◆ **YOUR ASSIGNMENT**
Reproduce exactly, from the data that follows, the line with "(** [_from_nested_dict] followed", the line with "(** The numeric", and every line that lies between them.

*** LISTED RECORDS

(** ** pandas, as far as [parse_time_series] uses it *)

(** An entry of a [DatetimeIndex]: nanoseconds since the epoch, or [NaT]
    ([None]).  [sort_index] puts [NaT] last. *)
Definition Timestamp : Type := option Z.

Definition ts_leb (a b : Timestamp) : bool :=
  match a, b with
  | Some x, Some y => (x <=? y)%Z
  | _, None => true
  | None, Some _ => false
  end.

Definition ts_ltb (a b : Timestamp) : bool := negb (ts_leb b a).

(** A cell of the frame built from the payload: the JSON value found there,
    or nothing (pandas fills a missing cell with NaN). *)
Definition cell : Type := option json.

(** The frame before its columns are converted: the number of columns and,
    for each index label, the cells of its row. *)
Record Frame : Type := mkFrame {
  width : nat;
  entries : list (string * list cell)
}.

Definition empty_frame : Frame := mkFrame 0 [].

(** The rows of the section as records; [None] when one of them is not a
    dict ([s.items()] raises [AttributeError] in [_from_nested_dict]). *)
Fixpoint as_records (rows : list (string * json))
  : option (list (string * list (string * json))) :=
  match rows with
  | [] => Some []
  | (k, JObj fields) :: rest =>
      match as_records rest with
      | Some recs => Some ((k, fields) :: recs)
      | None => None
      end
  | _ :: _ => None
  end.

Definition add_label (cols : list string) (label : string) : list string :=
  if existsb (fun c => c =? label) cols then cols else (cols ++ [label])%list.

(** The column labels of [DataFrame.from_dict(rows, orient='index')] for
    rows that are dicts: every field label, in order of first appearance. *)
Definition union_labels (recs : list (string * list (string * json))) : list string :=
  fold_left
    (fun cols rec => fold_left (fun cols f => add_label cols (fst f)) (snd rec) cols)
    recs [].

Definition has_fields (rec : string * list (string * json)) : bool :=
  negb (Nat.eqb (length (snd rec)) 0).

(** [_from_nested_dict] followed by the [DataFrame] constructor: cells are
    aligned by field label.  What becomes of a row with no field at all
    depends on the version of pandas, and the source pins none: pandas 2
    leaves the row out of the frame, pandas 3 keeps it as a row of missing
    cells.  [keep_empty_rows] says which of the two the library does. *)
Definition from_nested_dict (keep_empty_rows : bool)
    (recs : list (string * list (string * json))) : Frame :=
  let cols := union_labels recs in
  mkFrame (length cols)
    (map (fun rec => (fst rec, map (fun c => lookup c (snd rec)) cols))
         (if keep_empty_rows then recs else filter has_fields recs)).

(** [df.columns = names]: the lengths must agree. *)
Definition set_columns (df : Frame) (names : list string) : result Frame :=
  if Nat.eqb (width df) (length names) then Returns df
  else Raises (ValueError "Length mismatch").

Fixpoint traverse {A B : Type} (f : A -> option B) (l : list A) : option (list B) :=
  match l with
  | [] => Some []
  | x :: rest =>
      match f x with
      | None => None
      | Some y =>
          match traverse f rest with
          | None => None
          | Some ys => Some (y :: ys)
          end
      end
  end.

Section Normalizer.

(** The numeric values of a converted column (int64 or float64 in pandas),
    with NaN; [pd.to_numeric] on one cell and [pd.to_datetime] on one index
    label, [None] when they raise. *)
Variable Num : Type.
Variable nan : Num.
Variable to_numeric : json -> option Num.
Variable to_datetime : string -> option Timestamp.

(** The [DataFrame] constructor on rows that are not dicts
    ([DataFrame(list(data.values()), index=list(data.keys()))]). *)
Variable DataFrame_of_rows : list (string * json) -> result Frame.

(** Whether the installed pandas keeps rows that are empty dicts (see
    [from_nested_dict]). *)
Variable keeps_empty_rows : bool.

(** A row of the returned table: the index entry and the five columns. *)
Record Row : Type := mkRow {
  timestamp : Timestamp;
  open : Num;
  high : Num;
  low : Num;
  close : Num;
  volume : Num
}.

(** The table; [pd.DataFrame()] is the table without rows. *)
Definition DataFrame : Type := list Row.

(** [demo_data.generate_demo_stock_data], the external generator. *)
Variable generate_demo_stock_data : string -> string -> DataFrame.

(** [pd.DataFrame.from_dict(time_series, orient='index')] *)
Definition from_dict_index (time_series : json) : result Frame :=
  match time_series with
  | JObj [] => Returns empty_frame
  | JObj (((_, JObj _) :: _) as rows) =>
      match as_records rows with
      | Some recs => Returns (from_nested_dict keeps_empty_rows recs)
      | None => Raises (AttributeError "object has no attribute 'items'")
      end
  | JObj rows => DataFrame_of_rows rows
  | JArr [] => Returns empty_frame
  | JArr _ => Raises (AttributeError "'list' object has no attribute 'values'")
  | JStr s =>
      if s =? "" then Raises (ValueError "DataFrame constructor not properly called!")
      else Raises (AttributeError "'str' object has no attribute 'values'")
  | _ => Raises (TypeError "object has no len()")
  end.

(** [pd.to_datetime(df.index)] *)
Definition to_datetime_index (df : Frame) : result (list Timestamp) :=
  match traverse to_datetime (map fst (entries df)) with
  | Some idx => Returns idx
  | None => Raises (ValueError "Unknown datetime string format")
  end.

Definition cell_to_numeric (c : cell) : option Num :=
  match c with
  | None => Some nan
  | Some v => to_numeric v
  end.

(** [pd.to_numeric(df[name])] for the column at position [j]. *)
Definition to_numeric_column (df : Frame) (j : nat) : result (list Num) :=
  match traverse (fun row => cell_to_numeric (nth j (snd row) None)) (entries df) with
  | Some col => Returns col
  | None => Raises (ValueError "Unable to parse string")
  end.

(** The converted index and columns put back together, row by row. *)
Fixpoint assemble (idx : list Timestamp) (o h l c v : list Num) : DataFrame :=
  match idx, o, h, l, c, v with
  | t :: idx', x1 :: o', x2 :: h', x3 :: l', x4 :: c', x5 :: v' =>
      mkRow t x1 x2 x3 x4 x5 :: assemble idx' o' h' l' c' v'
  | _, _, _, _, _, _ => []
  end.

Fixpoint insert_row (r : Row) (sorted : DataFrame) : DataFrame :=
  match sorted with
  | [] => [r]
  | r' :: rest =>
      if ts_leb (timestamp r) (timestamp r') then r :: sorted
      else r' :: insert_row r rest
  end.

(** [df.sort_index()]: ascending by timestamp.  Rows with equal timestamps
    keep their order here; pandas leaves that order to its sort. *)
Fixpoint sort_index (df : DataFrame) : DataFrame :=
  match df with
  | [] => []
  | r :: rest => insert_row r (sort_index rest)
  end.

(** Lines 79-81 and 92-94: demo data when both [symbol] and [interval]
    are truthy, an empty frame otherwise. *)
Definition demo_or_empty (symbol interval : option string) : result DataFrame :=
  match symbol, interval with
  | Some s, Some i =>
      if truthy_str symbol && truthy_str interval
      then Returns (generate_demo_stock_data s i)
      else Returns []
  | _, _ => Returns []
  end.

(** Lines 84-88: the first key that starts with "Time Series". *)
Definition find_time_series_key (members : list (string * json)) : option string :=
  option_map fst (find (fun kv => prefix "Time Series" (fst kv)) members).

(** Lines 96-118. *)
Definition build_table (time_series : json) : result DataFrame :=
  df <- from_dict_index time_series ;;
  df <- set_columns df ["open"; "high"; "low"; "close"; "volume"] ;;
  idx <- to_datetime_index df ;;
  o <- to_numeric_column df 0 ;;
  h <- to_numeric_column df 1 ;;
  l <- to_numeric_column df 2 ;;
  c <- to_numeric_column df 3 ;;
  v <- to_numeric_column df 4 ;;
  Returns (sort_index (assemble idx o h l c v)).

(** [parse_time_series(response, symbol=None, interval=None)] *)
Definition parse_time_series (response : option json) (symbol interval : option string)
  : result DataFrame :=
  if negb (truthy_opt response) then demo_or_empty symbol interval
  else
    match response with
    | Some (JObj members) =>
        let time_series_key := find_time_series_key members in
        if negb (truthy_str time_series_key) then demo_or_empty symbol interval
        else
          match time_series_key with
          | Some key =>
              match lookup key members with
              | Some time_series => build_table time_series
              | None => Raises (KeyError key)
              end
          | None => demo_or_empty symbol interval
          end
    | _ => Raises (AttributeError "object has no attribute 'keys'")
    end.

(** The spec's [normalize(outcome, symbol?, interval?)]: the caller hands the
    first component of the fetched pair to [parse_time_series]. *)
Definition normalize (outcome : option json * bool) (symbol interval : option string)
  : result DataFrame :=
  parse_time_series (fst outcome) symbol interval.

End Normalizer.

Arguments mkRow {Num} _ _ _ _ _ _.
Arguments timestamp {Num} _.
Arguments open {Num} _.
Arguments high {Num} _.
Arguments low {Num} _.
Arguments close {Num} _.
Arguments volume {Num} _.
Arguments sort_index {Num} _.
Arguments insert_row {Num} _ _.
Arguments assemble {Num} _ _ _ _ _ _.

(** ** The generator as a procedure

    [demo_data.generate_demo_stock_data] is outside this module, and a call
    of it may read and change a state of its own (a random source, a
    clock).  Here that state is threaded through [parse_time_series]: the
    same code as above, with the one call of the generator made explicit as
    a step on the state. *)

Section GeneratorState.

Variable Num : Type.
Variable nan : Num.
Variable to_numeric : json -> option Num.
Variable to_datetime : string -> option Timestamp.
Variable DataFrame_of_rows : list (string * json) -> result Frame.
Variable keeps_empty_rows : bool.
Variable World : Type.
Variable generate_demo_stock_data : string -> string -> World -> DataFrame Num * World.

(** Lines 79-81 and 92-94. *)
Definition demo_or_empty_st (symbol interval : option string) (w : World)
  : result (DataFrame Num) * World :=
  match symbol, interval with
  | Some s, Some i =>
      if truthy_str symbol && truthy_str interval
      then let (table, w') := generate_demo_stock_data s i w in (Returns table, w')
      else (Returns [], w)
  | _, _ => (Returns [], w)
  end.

******
*** LISTED RECORDS

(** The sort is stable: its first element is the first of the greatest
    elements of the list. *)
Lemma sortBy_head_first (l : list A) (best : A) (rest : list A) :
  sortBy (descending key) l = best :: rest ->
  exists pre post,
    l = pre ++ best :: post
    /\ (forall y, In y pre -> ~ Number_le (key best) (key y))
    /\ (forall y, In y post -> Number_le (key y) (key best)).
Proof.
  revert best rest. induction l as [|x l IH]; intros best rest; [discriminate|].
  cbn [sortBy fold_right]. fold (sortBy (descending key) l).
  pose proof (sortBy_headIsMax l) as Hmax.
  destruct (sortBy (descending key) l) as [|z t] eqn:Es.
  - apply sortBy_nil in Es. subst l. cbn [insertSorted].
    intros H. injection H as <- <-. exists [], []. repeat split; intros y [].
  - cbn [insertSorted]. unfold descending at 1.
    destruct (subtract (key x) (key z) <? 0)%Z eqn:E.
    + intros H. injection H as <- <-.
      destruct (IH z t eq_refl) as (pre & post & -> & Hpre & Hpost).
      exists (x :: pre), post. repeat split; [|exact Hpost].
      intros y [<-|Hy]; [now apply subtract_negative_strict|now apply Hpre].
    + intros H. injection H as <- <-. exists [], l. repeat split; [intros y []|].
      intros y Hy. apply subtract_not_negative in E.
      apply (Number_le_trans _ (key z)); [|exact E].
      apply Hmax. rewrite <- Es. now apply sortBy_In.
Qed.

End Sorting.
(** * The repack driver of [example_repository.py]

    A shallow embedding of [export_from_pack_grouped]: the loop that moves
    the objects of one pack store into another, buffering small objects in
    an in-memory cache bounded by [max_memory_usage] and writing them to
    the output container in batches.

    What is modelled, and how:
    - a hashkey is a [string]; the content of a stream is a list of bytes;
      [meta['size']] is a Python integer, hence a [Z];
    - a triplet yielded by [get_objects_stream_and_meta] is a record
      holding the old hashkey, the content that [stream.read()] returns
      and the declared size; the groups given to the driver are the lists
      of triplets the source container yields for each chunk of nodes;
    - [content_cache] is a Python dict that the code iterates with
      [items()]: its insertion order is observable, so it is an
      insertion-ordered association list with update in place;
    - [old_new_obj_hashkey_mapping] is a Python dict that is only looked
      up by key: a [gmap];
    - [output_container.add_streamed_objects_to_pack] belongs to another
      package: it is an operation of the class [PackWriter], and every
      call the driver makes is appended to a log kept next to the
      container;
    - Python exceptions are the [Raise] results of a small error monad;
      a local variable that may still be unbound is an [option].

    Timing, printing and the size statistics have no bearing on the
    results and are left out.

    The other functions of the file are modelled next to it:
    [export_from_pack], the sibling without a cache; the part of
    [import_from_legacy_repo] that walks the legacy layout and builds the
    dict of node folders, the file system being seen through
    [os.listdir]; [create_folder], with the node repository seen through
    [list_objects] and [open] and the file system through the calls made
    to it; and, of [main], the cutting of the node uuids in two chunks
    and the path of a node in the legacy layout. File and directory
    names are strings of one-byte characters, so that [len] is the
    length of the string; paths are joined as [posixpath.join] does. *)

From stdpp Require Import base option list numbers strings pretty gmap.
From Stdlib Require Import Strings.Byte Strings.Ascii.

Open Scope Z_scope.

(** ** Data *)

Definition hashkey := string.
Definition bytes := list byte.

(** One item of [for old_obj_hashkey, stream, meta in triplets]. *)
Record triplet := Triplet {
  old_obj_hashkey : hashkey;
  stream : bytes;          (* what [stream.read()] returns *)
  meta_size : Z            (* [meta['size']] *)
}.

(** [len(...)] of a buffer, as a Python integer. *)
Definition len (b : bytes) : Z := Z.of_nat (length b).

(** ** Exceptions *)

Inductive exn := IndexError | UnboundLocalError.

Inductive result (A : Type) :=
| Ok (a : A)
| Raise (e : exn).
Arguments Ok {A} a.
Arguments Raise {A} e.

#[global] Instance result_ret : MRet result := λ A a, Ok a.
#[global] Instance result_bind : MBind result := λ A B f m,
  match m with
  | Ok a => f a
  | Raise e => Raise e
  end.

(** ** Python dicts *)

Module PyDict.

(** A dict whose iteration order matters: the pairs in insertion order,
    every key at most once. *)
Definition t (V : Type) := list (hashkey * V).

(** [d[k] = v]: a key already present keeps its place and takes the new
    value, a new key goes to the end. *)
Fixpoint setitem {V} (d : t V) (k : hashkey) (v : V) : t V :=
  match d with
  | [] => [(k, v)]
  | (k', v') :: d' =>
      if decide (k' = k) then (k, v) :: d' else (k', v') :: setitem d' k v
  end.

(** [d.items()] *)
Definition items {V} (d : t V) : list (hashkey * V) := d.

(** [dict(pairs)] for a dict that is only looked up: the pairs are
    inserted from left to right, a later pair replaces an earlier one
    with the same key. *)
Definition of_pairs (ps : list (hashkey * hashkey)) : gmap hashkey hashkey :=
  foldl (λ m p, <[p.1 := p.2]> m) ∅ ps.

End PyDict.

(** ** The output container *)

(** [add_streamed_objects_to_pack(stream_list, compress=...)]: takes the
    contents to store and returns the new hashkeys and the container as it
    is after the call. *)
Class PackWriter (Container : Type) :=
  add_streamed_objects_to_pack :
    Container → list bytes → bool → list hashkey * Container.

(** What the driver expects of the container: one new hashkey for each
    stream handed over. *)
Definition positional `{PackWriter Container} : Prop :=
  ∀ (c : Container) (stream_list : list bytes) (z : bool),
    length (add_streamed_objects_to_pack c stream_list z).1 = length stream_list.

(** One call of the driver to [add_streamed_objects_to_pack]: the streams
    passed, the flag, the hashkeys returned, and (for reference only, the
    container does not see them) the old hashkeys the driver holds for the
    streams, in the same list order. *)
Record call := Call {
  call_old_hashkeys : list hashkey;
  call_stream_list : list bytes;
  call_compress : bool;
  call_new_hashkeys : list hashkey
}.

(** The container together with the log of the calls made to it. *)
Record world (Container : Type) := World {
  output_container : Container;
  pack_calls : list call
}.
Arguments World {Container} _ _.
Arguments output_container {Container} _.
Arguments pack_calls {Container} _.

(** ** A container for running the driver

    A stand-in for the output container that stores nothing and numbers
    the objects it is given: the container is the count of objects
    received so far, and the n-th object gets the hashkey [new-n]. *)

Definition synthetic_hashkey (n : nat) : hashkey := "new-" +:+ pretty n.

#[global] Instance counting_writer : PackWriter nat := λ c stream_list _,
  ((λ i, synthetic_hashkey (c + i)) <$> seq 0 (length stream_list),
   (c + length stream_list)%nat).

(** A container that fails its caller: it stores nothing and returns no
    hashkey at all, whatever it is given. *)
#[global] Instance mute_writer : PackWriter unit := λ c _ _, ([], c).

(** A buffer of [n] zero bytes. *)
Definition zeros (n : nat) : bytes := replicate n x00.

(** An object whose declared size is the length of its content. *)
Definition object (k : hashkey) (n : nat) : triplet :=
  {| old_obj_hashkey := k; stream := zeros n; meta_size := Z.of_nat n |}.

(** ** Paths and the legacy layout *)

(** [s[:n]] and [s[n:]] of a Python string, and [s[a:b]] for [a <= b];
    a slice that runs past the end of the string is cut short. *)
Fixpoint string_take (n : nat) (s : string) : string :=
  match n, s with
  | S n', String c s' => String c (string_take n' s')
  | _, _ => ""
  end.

******
*** LISTED RECORDS

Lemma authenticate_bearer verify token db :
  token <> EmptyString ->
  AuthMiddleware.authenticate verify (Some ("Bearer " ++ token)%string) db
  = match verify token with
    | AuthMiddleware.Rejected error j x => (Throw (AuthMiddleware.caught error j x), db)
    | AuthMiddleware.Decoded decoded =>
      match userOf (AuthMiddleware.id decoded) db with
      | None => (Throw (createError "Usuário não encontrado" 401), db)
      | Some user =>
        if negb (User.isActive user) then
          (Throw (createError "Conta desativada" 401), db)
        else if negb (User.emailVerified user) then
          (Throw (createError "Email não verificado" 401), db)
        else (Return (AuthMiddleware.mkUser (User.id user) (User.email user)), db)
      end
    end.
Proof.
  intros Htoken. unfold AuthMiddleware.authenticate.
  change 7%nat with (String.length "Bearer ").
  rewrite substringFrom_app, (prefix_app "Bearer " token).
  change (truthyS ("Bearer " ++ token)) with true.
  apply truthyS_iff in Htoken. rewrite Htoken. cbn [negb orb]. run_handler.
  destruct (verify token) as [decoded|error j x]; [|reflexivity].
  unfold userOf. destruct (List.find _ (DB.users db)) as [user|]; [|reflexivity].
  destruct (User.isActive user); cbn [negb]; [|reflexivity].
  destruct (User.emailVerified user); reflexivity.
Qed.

******

◆ **TASK OUTPUT**
(** [_from_nested_dict] followed by the [DataFrame] constructor: cells are
    aligned by field label.  What becomes of a row with no field at all
    depends on the version of pandas, and the source pins none: pandas 2
    leaves the row out of the frame, pandas 3 keeps it as a row of missing
    cells.  [keep_empty_rows] says which of the two the library does. *)
Definition from_nested_dict (keep_empty_rows : bool)
    (recs : list (string * list (string * json))) : Frame :=
  let cols := union_labels recs in
  mkFrame (length cols)
    (map (fun rec => (fst rec, map (fun c => lookup c (snd rec)) cols))
         (if keep_empty_rows then recs else filter has_fields recs)).

(** [df.columns = names]: the lengths must agree. *)
Definition set_columns (df : Frame) (names : list string) : result Frame :=
  if Nat.eqb (width df) (length names) then Returns df
  else Raises (ValueError "Length mismatch").

Fixpoint traverse {A B : Type} (f : A -> option B) (l : list A) : option (list B) :=
  match l with
  | [] => Some []
  | x :: rest =>
      match f x with
      | None => None
      | Some y =>
          match traverse f rest with
          | None => None
          | Some ys => Some (y :: ys)
          end
      end
  end.

Section Normalizer.

(** The numeric values of a converted column (int64 or float64 in pandas),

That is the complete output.